Lemma empty_board_witness :
  let o := run sample_tick (delete_task 5) initial in
  stopped o = None
  ∧ page (final_state o)
    = [Calendar []; Info "No tasks available yet. Add one from the sidebar."]
  ∧ tasks_json (final_state o) = None.
Proof.
  intros o.
  destruct (empty_board sample_tick (delete_task 5) initial)
    as (H1 & H2 & H3); [reflexivity|reflexivity|].
  split_and!; [exact H1|exact H2|].
  apply (f_equal fst) in H3. exact H3.
Defined.

(** * firebase_utils.py *)

Lemma get_firestore_empty fb :
  apps fb = ∅ ->
  get_firestore fb
  = match credentials_file fb with
    | None => (inl IOError, fb)
    | Some None => (inl Value_Error, fb)
    | Some (Some cert) =>
        (inr cert, with_apps (<[default_app_name := cert]> ∅) fb)
    end.
Proof.
  intros He. unfold get_firestore, Certificate, initialize_app, client.
  rewrite decide_True by done.
  destruct (credentials_file fb) as [[cert|]|]; [|done|done].
  rewrite He, lookup_empty. cbn. by rewrite lookup_insert_eq.
Qed.

Lemma get_firestore_nonempty fb :
  apps fb ≠ ∅ -> get_firestore fb = (client fb, fb).
Proof. intros He. unfold get_firestore. by rewrite decide_False. Qed.

(** X19. [get_firestore] initialises the app at most once: after a call
    that returned a client, every later call returns the same client,
    registers nothing and does not look at the credentials file, whatever
    has become of it. *)
Theorem get_firestore_once (fb fb1 : firebase) (c : string)
    (f : option (option string)) :
  get_firestore fb = (inr c, fb1) ->
  get_firestore (with_credentials_file f fb1)
  = (inr c, with_credentials_file f fb1)
  ∧ apps fb1 !! default_app_name = Some c.
Proof.
  intros H.
  assert (apps fb1 !! default_app_name = Some c) as Hc.
  { destruct (decide (apps fb = ∅)) as [He|He].
    - rewrite get_firestore_empty in H by done.
      destruct (credentials_file fb) as [[cert|]|]; simplify_eq.
      cbn. apply lookup_insert_eq.
    - rewrite get_firestore_nonempty in H by done. unfold client in H.
      destruct (apps fb !! default_app_name) eqn:E; by simplify_eq. }
  split; [|done].
  rewrite get_firestore_nonempty.
  - unfold client. cbn. by rewrite Hc.
  - cbn. intros He. by rewrite He, lookup_empty in Hc.
Qed.

Lemma get_firestore_once_witness :
  let fb := {| apps := ∅; credentials_file := Some (Some "service-account") |} in
  let fb1 := (get_firestore fb).2 in
  get_firestore fb = (inr "service-account", fb1)
  ∧ get_firestore (with_credentials_file None fb1)
    = (inr "service-account", with_credentials_file None fb1).
Proof.
  intros fb fb1.
  assert (get_firestore fb = (inr "service-account", fb1)) as H
    by reflexivity.
  split; [exact H|].
  exact (proj1 (get_firestore_once fb fb1 "service-account" None H)).
Defined.


(** [createInfoResponse()] *)
Definition createInfoResponse : Response :=
  let info := JObj [
    ("name", JStr "The Most Advanced No-Ping Cloudflare Worker");
    ("version", JStr "1.0.0");
    ("description",
      JStr "Advanced proxy worker with WebSocket support and protocol obfuscation");
    ("usage", JObj [
      ("http", JObj [
        ("queryParam", JStr "/?target=https://example.com");
        ("pathParam", JStr "/https://example.com");
        ("description", JStr "Proxy HTTP/HTTPS requests to any target URL")
      ]);
      ("websocket", JObj [
        ("endpoint", JStr "/?target=wss://example.com/socket");
        ("description", JStr "Proxy WebSocket connections with Upgrade header")
      ])
    ]);
    ("features", JArr [
      JStr "HTTP/HTTPS proxying";
      JStr "WebSocket support";
      JStr "CORS handling";
      JStr "Header manipulation for stealth";
      JStr "Security headers injection";
      JStr "Protocol obfuscation";
      JStr "Connection optimization"
    ]);
    ("examples", JObj [
      ("httpProxy",
        JStr ("curl " +:+ dquote
              +:+ "https://worker.example.com/?target=https://api.github.com/users/github"
              +:+ dquote));
      ("websocketProxy",
        JStr "Connect with WebSocket client to: wss://worker.example.com/?target=wss://echo.websocket.org")
    ])
  ] in
  new_Response (BodyJson info) 200 ""
    (Headers_of_entries (("Content-Type", "application/json") :: SECURITY_HEADERS cfg)).

(** [handleError(error)] *)
Definition handleError (error : JsError) : Response :=
  let errorResponse := JObj [
    ("error", JBool true);
    ("message",
      JStr (if String.eqb (message error) "" then "Internal server error"
            else message error));
    ("timestamp", JStr now_iso)
  ] in
  new_Response (BodyJson errorResponse) 500 ""
    (Headers_of_entries (("Content-Type", "application/json") :: SECURITY_HEADERS cfg)).

(** The choice of target at the head of [handleHTTP]: [None] is the
    branch that returns [createInfoResponse()]. *)
Definition resolveTarget (url : URL) : option string :=
  let targetParam := URLSearchParams_get (searchParams url) "target" in
  let pathTarget := substring1 (pathname url) in
  if truthy targetParam then targetParam
  else if truthy (Some pathTarget) && startsWith pathTarget "http" then
    Some pathTarget
  else if truthy (DEFAULT_TARGET cfg) then
    Some (default "" (DEFAULT_TARGET cfg) +:+ pathname url +:+ search url)
  else None.

(** The header set of the outbound request. *)
Definition outboundHeaders (request : Request) (target : URL) : Headers :=
  let headers := req_headers request in
  let headers := foldl Headers_delete headers (REMOVE_HEADERS cfg) in
  let headers := Headers_set headers "Host" (host target) in
  Headers_delete headers "Origin".
(** C2: a review that an update moves to another course.  The learner's
    five-star review of course 1 is created (both aggregates of course 1
    are then right) and updated with [course_id = 2].  Course 2 is
    recomputed; course 1 is not: it has no review left, and its row still
    says rating 5.00 over 1 rating. *)
Theorem moved_review_leaves_stale_aggregates :
  CourseReviewViewSet.perform_create Scenario.unreviewed Scenario.learner
    {| CourseReviewViewSet.c_course_id := 1; CourseReviewViewSet.c_rating := 5 |}
  = (Scenario.reviewed, None)
  /\ (let result :=
        CourseReviewViewSet.perform_update Scenario.reviewed
          (CourseReview.mk 1 1 Scenario.learner 5)
          {| CourseReviewViewSet.course_id := Some 2;
             CourseReviewViewSet.rating := Some 5 |} in
      snd result = None
      /\ reviews (fst result) = [CourseReview.mk 1 2 Scenario.learner 5]
      /\ CourseReviewViewSet.course_reviews (fst result) 1 = []
      /\ courses (fst result)
         = [Course.mk 1 Scenario.author true published (Some 500) 1;
            Course.mk 2 Scenario.author true published (Some 500) 1]).
Proof. vm_compute. repeat split; reflexivity. Qed.

(** ** Course lists of a learning path *)

Lemma Course_objects_get_id db pk course :
  Course_objects_get db pk = Some course -> Course.id course = pk.
Proof.
  unfold Course_objects_get. intros Hfind.
  apply find_some in Hfind. destruct Hfind as [_ Hid].
  apply Z.eqb_eq. assumption.
Qed.

Lemma next_id_fresh (ids : list Z) (x : Z) : In x ids -> x < next_id ids.
Proof.
  unfold next_id. induction ids as [|a ids IH]; intros Hin.
  - destruct Hin.
  - cbn [fold_right]. destruct Hin as [-> | Hin]; [lia | specialize (IH Hin); lia].
Qed.

Lemma map_snd_combine {A B} (l1 : list A) (l2 : list B) :
  List.length l1 = List.length l2 -> map snd (combine l1 l2) = l2.
Proof.
  revert l2. induction l1 as [|a l1 IH]; intros [|b l2] Hlen; simpl in *;
    try reflexivity; try discriminate.
  f_equal. apply IH. congruence.
Qed.

Lemma map_snd_enumerate1 (ids : list Z) :
  map snd (LearningPathCreateUpdateSerializer.enumerate1 ids) = ids.
Proof.
  unfold LearningPathCreateUpdateSerializer.enumerate1.
  apply map_snd_combine. rewrite length_map, length_seq. reflexivity.
Qed.

Lemma with_path_courses_app_nil db :
  with_path_courses db (path_courses db ++ []) = db.
Proof. destruct db. unfold with_path_courses. simpl. rewrite app_nil_r. reflexivity. Qed.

◆ Requirement
Return, word for word, the lines of the data above from the line with "(final_state o) = None." through the line with "(f : option", inclusive.

◆ Written answer
  ∧ tasks_json (final_state o) = None.
Proof.
  intros o.
  destruct (empty_board sample_tick (delete_task 5) initial)
    as (H1 & H2 & H3); [reflexivity|reflexivity|].
  split_and!; [exact H1|exact H2|].
  apply (f_equal fst) in H3. exact H3.
Defined.

(** * firebase_utils.py *)

Lemma get_firestore_empty fb :
  apps fb = ∅ ->
  get_firestore fb
  = match credentials_file fb with
    | None => (inl IOError, fb)
    | Some None => (inl Value_Error, fb)
    | Some (Some cert) =>
        (inr cert, with_apps (<[default_app_name := cert]> ∅) fb)
    end.
Proof.
  intros He. unfold get_firestore, Certificate, initialize_app, client.
  rewrite decide_True by done.
  destruct (credentials_file fb) as [[cert|]|]; [|done|done].
  rewrite He, lookup_empty. cbn. by rewrite lookup_insert_eq.
Qed.

Lemma get_firestore_nonempty fb :
  apps fb ≠ ∅ -> get_firestore fb = (client fb, fb).
Proof. intros He. unfold get_firestore. by rewrite decide_False. Qed.

(** X19. [get_firestore] initialises the app at most once: after a call
    that returned a client, every later call returns the same client,
    registers nothing and does not look at the credentials file, whatever
    has become of it. *)
Theorem get_firestore_once (fb fb1 : firebase) (c : string)
    (f : option (option string)) :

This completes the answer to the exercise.